Lemma close_tile_ok f tds blocks i t d :
  tiles_ok f tds blocks -> ft_tiles f !! i = Some t -> tds !! i = Some d ->
  close_file t f = Ret tt (setd t (closed d) f)
  /\ tiles_ok (setd t (closed d) f) (<[i := closed d]> tds) blocks.
Proof.
  intros Hk Ht Hd.
  destruct (tk_lookup _ _ _ _ _ Hk Ht) as (d' & recs & ? & Hb & Hds & Hfs & Hok & Hs & Hc).
  simplify_eq. split.
  - apply close_file_ok; [apply (tk_rep _ _ _ Hk)|done|].
    intros h Hh. pose proof (ok_stream _ _ _ _ Hok) as Hst. unfold stream_ok in Hst.
    rewrite Hh in Hst. tauto.
  - eapply tk_setd; [done..| |done|done].
    apply desc_ok_closed; [apply Hok|apply Hok|apply Hok].
Qed.

(** ** Flushing the cache *)

Definition same_counts s s' : Prop :=
  bc_checksum_valid_block_count s' = bc_checksum_valid_block_count s
  /\ bc_rec_count s' = bc_rec_count s /\ bc_clock s' = bc_clock s.

(** Tile [j] is not the last one and its file is closed. *)
Definition evictable (tds : list (TileDesc (Rec T) TileSup)) (x : SortableTileIndex) : Prop :=
  exists j d, x.1 = N.of_nat j /\ (S j < length tds)%nat /\ tds !! j = Some d /\ td_handle d = None.

Lemma evictable_insert tds x i d :
  td_handle d = None -> evictable tds x -> evictable (<[i := d]> tds) x.
Proof.
  intros Hh (j & e & Hx & Hj & He & Hhe). exists j. rewrite length_insert.
  destruct (decide (i = j)) as [->|Hne].
  - exists d. rewrite list_lookup_insert_eq by lia. done.
  - exists e. rewrite list_lookup_insert_ne by done. done.
Qed.

Lemma last_insert_ne {A} (l : list A) i x : (S i < length l)%nat -> last (<[i := x]> l) = last l.
Proof.
  intros H. rewrite !last_lookup, length_insert. apply list_lookup_insert_ne. lia.
Qed.

(** Closed tiles stay closed. *)
Definition stay_closed (tds0 tds : list (TileDesc (Rec T) TileSup)) : Prop :=
  forall i d, tds0 !! i = Some d -> td_handle d = None ->
  exists d', tds !! i = Some d' /\ td_handle d' = None.

Lemma stay_closed_insert tds0 tds i d :
  td_handle d = None -> (i < length tds)%nat -> stay_closed tds0 tds ->
  stay_closed tds0 (<[i := d]> tds).
Proof.
  intros Hh Hi Hs j e He Hhe. destruct (decide (i = j)) as [->|Hne].
  - exists d. now rewrite list_lookup_insert_eq.
  - rewrite list_lookup_insert_ne by done. now apply (Hs j e).
Qed.

(** What both loops of [flush_cache] keep. *)
Definition flushing s0 (tds0 : list (TileDesc (Rec T) TileSup)) blocks
    (sti : list SortableTileIndex) s : Prop :=
  exists tds, tiles_ok (bc_tiles s) tds blocks /\ last tds = last tds0
    /\ length tds = length tds0 /\ same_counts s0 s /\ stay_closed tds0 tds
    /\ Forall (evictable tds) sti.

Lemma flush_close_step s0 tds0 blocks sti i s :
  (S i < length blocks)%nat -> flushing s0 tds0 blocks sti s ->
  exists sti' s',
    (let! t := tile (get_tile (N.of_nat i)) in
     let! data := tile (get_tile_data t) in
     let! sti' := (match data with
                   | Some _ => let! ts := tile (get_sup t) in
                               ret (sti ++ [(N.of_nat i, sup_last_use ts)])
                   | None => ret sti
                   end) in
     tile (close_file t) ;;;
     ret sti') s = Ret sti' s'
    /\ flushing s0 tds0 blocks sti' s'.
Proof.
  intros Hi (tds & Hk & Hlast & Hlen & Hsame & Hsc & Hev).
  destruct (get_tile_ok _ _ _ _ i (tk_rep _ _ _ Hk)) as (t & Ht & E); [lia|].
  rewrite (tile_pure_bind _ _ _ _ E).
  destruct (tk_lookup _ _ _ _ _ Hk Ht) as (d & recs & Hd & Hb & _).
  rewrite (tile_pure_bind _ _ _ _ (get_tile_data_ok _ _ _ _ _ _ Hk Ht Hd)).
  destruct (close_tile_ok _ _ _ _ _ _ Hk Ht Hd) as [Ec Hk'].
  assert (length tds = length blocks) as Hlb.
  { now rewrite (rep_tds _ _ _ _ (tk_rep _ _ _ Hk)), (rep_blocks _ _ _ _ (tk_rep _ _ _ Hk)). }
  assert (forall sti', Forall (evictable (<[i := closed d]> tds)) sti' ->
    flushing s0 tds0 blocks sti' (with_bc_tiles (setd t (closed d) (bc_tiles s)) s)) as Hfin.
  { intros sti' Hev'. exists (<[i := closed d]> tds). split; [done|].
    rewrite last_insert_ne, length_insert by lia.
    do 3 (split; [done|]). split; [|done]. apply stay_closed_insert; [done|lia|done]. }
  assert (Forall (evictable (<[i := closed d]> tds)) sti) as Hev'.
  { eapply Forall_impl; [exact Hev|]. intros x. now apply evictable_insert. }
  destruct (td_fetched d).
  - rewrite bind_assoc, (tile_pure_bind _ _ _ _ (get_sup_ok _ _ _ _ _ _ Hk Ht Hd)).
    unfold bind at 1, ret at 1. rewrite (tile_bind _ _ _ _ _ Ec).
    eexists _, _. split; [reflexivity|]. apply Hfin. apply Forall_app_2; [done|].
    constructor; [|constructor]. exists i, (closed d). rewrite length_insert.
    rewrite list_lookup_insert_eq by lia. split; [done|]. split; [lia|done].
  - unfold bind at 1, ret at 1. rewrite (tile_bind _ _ _ _ _ Ec).
    eexists _, _. split; [reflexivity|]. now apply Hfin.
Qed.

Lemma flush_release_step s0 tds0 blocks sti x s :
  x ∈ sti -> flushing s0 tds0 blocks sti s ->
  exists s', (let! t := tile (get_tile x.1) in tile (release_fetched_data t)) s = Ret tt s'
    /\ flushing s0 tds0 blocks sti s'.
Proof.
  intros Hx (tds & Hk & Hlast & Hlen & Hsame & Hsc & Hev).
  destruct (proj1 (Forall_forall _ _) Hev _ Hx) as (i & d & Hx1 & Hi & Hd & Hh). rewrite Hx1.
  assert (length tds = length blocks) as Hlb.
  { now rewrite (rep_tds _ _ _ _ (tk_rep _ _ _ Hk)), (rep_blocks _ _ _ _ (tk_rep _ _ _ Hk)). }
  destruct (get_tile_ok _ _ _ _ i (tk_rep _ _ _ Hk)) as (t & Ht & E); [lia|].
  rewrite (tile_pure_bind _ _ _ _ E).
  destruct (tk_lookup _ _ _ _ _ Hk Ht) as (d' & recs & Hd' & Hb & Hds & _ & Hok & Hst & Hc). simplify_eq.
  unfold tile. erewrite zoom_Ret by (unfold release_fetched_data; apply upd_eq; exact Hds).
  eexists. split; [reflexivity|]. exists (<[i := td_with_state OK (td_with_fetched None d)]> tds). cbn.
  split.
  - eapply tk_setd; [done..| |done|done]. unfold td_with_state, td_with_fetched. rewrite Hh.
    apply desc_ok_closed; [apply Hok|apply Hok|discriminate].
  - rewrite last_insert_ne, length_insert by lia. do 3 (split; [done|]).
    split; [apply stay_closed_insert; [done|lia|done]|].
    eapply Forall_impl; [exact Hev|]. intros y. now apply evictable_insert.
Qed.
○ ○ ○ ○ ○ ○ ○
Assigned task: Extract all of the material exactly as it is written.

Response to this task:
Lemma close_tile_ok f tds blocks i t d :
  tiles_ok f tds blocks -> ft_tiles f !! i = Some t -> tds !! i = Some d ->
  close_file t f = Ret tt (setd t (closed d) f)
  /\ tiles_ok (setd t (closed d) f) (<[i := closed d]> tds) blocks.
Proof.
  intros Hk Ht Hd.
  destruct (tk_lookup _ _ _ _ _ Hk Ht) as (d' & recs & ? & Hb & Hds & Hfs & Hok & Hs & Hc).
  simplify_eq. split.
  - apply close_file_ok; [apply (tk_rep _ _ _ Hk)|done|].
    intros h Hh. pose proof (ok_stream _ _ _ _ Hok) as Hst. unfold stream_ok in Hst.
    rewrite Hh in Hst. tauto.
  - eapply tk_setd; [done..| |done|done].
    apply desc_ok_closed; [apply Hok|apply Hok|apply Hok].
Qed.

(** ** Flushing the cache *)

Definition same_counts s s' : Prop :=
  bc_checksum_valid_block_count s' = bc_checksum_valid_block_count s
  /\ bc_rec_count s' = bc_rec_count s /\ bc_clock s' = bc_clock s.

(** Tile [j] is not the last one and its file is closed. *)
Definition evictable (tds : list (TileDesc (Rec T) TileSup)) (x : SortableTileIndex) : Prop :=
  exists j d, x.1 = N.of_nat j /\ (S j < length tds)%nat /\ tds !! j = Some d /\ td_handle d = None.

Lemma evictable_insert tds x i d :
  td_handle d = None -> evictable tds x -> evictable (<[i := d]> tds) x.
Proof.
  intros Hh (j & e & Hx & Hj & He & Hhe). exists j. rewrite length_insert.
  destruct (decide (i = j)) as [->|Hne].
  - exists d. rewrite list_lookup_insert_eq by lia. done.
  - exists e. rewrite list_lookup_insert_ne by done. done.
Qed.

Lemma last_insert_ne {A} (l : list A) i x : (S i < length l)%nat -> last (<[i := x]> l) = last l.
Proof.
  intros H. rewrite !last_lookup, length_insert. apply list_lookup_insert_ne. lia.
Qed.

(** Closed tiles stay closed. *)
Definition stay_closed (tds0 tds : list (TileDesc (Rec T) TileSup)) : Prop :=
  forall i d, tds0 !! i = Some d -> td_handle d = None ->
  exists d', tds !! i = Some d' /\ td_handle d' = None.

Lemma stay_closed_insert tds0 tds i d :
  td_handle d = None -> (i < length tds)%nat -> stay_closed tds0 tds ->
  stay_closed tds0 (<[i := d]> tds).
Proof.
  intros Hh Hi Hs j e He Hhe. destruct (decide (i = j)) as [->|Hne].
  - exists d. now rewrite list_lookup_insert_eq.
  - rewrite list_lookup_insert_ne by done. now apply (Hs j e).
Qed.

(** What both loops of [flush_cache] keep. *)
Definition flushing s0 (tds0 : list (TileDesc (Rec T) TileSup)) blocks
    (sti : list SortableTileIndex) s : Prop :=
  exists tds, tiles_ok (bc_tiles s) tds blocks /\ last tds = last tds0
    /\ length tds = length tds0 /\ same_counts s0 s /\ stay_closed tds0 tds
    /\ Forall (evictable tds) sti.

Lemma flush_close_step s0 tds0 blocks sti i s :
  (S i < length blocks)%nat -> flushing s0 tds0 blocks sti s ->
  exists sti' s',
    (let! t := tile (get_tile (N.of_nat i)) in
     let! data := tile (get_tile_data t) in
     let! sti' := (match data with
                   | Some _ => let! ts := tile (get_sup t) in
                               ret (sti ++ [(N.of_nat i, sup_last_use ts)])
                   | None => ret sti
                   end) in
     tile (close_file t) ;;;
     ret sti') s = Ret sti' s'
    /\ flushing s0 tds0 blocks sti' s'.
Proof.
  intros Hi (tds & Hk & Hlast & Hlen & Hsame & Hsc & Hev).
  destruct (get_tile_ok _ _ _ _ i (tk_rep _ _ _ Hk)) as (t & Ht & E); [lia|].
  rewrite (tile_pure_bind _ _ _ _ E).
  destruct (tk_lookup _ _ _ _ _ Hk Ht) as (d & recs & Hd & Hb & _).
  rewrite (tile_pure_bind _ _ _ _ (get_tile_data_ok _ _ _ _ _ _ Hk Ht Hd)).
  destruct (close_tile_ok _ _ _ _ _ _ Hk Ht Hd) as [Ec Hk'].
  assert (length tds = length blocks) as Hlb.
  { now rewrite (rep_tds _ _ _ _ (tk_rep _ _ _ Hk)), (rep_blocks _ _ _ _ (tk_rep _ _ _ Hk)). }
  assert (forall sti', Forall (evictable (<[i := closed d]> tds)) sti' ->
    flushing s0 tds0 blocks sti' (with_bc_tiles (setd t (closed d) (bc_tiles s)) s)) as Hfin.
  { intros sti' Hev'. exists (<[i := closed d]> tds). split; [done|].
    rewrite last_insert_ne, length_insert by lia.
    do 3 (split; [done|]). split; [|done]. apply stay_closed_insert; [done|lia|done]. }
  assert (Forall (evictable (<[i := closed d]> tds)) sti) as Hev'.
  { eapply Forall_impl; [exact Hev|]. intros x. now apply evictable_insert. }
  destruct (td_fetched d).
  - rewrite bind_assoc, (tile_pure_bind _ _ _ _ (get_sup_ok _ _ _ _ _ _ Hk Ht Hd)).
    unfold bind at 1, ret at 1. rewrite (tile_bind _ _ _ _ _ Ec).
    eexists _, _. split; [reflexivity|]. apply Hfin. apply Forall_app_2; [done|].
    constructor; [|constructor]. exists i, (closed d). rewrite length_insert.
    rewrite list_lookup_insert_eq by lia. split; [done|]. split; [lia|done].
  - unfold bind at 1, ret at 1. rewrite (tile_bind _ _ _ _ _ Ec).
    eexists _, _. split; [reflexivity|]. now apply Hfin.
Qed.

Lemma flush_release_step s0 tds0 blocks sti x s :
  x ∈ sti -> flushing s0 tds0 blocks sti s ->
  exists s', (let! t := tile (get_tile x.1) in tile (release_fetched_data t)) s = Ret tt s'
    /\ flushing s0 tds0 blocks sti s'.
Proof.
  intros Hx (tds & Hk & Hlast & Hlen & Hsame & Hsc & Hev).
  destruct (proj1 (Forall_forall _ _) Hev _ Hx) as (i & d & Hx1 & Hi & Hd & Hh). rewrite Hx1.
  assert (length tds = length blocks) as Hlb.
  { now rewrite (rep_tds _ _ _ _ (tk_rep _ _ _ Hk)), (rep_blocks _ _ _ _ (tk_rep _ _ _ Hk)). }
  destruct (get_tile_ok _ _ _ _ i (tk_rep _ _ _ Hk)) as (t & Ht & E); [lia|].
  rewrite (tile_pure_bind _ _ _ _ E).
  destruct (tk_lookup _ _ _ _ _ Hk Ht) as (d' & recs & Hd' & Hb & Hds & _ & Hok & Hst & Hc). simplify_eq.
  unfold tile. erewrite zoom_Ret by (unfold release_fetched_data; apply upd_eq; exact Hds).
  eexists. split; [reflexivity|]. exists (<[i := td_with_state OK (td_with_fetched None d)]> tds). cbn.
  split.
  - eapply tk_setd; [done..| |done|done]. unfold td_with_state, td_with_fetched. rewrite Hh.
    apply desc_ok_closed; [apply Hok|apply Hok|discriminate].
  - rewrite last_insert_ne, length_insert by lia. do 3 (split; [done|]).
    split; [apply stay_closed_insert; [done|lia|done]|].
    eapply Forall_impl; [exact Hev|]. intros y. now apply evictable_insert.
Qed.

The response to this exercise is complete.